What needs to be done → For the listing below, give the number of lines that hold the string "apply", without anything else.

Records provided →

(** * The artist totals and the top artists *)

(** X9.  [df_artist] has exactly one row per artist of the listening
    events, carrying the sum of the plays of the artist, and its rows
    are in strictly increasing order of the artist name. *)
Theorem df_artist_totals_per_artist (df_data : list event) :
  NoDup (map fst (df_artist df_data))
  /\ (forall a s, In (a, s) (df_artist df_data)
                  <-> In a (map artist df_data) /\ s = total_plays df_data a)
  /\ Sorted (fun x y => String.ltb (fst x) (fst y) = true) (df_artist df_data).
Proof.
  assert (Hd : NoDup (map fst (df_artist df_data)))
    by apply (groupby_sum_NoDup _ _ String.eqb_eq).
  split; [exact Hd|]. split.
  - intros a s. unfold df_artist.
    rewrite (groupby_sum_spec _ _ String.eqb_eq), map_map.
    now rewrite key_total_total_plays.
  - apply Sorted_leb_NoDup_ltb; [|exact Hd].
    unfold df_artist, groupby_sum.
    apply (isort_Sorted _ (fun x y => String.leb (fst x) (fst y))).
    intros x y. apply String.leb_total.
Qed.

...

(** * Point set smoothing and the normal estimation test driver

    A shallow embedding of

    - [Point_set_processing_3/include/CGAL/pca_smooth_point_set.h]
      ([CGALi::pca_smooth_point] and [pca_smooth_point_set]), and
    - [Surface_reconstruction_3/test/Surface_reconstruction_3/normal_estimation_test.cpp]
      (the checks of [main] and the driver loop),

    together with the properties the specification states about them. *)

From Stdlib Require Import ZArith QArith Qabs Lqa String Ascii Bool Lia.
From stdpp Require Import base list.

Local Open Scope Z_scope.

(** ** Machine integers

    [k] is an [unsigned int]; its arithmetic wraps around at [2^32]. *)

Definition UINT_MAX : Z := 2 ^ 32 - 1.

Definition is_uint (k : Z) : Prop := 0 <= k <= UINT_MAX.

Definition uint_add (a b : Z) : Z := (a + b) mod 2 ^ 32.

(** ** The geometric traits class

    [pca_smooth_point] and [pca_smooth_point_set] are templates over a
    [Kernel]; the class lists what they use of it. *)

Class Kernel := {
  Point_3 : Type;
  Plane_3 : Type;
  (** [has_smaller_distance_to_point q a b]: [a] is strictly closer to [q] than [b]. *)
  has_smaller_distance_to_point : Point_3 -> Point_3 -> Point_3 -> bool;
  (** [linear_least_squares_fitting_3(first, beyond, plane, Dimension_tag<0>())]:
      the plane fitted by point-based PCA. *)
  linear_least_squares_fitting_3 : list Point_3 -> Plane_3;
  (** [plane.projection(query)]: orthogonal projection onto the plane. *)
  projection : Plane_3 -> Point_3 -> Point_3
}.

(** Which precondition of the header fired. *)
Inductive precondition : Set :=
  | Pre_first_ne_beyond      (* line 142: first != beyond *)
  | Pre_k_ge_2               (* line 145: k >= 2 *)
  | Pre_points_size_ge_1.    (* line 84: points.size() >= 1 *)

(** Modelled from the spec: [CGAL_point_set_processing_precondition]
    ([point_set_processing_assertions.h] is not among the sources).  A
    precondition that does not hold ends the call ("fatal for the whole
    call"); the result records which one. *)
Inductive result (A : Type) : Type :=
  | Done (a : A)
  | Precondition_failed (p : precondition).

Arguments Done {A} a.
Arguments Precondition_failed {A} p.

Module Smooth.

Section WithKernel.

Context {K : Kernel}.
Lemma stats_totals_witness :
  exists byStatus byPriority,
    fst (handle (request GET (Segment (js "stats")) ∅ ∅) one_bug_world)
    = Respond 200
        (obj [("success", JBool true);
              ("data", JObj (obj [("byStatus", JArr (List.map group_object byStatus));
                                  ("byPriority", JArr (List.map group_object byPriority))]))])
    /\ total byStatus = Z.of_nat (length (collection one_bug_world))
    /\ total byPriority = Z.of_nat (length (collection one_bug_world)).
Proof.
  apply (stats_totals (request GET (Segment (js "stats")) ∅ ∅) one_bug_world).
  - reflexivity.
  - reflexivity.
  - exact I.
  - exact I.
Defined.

Response to this exercise → 5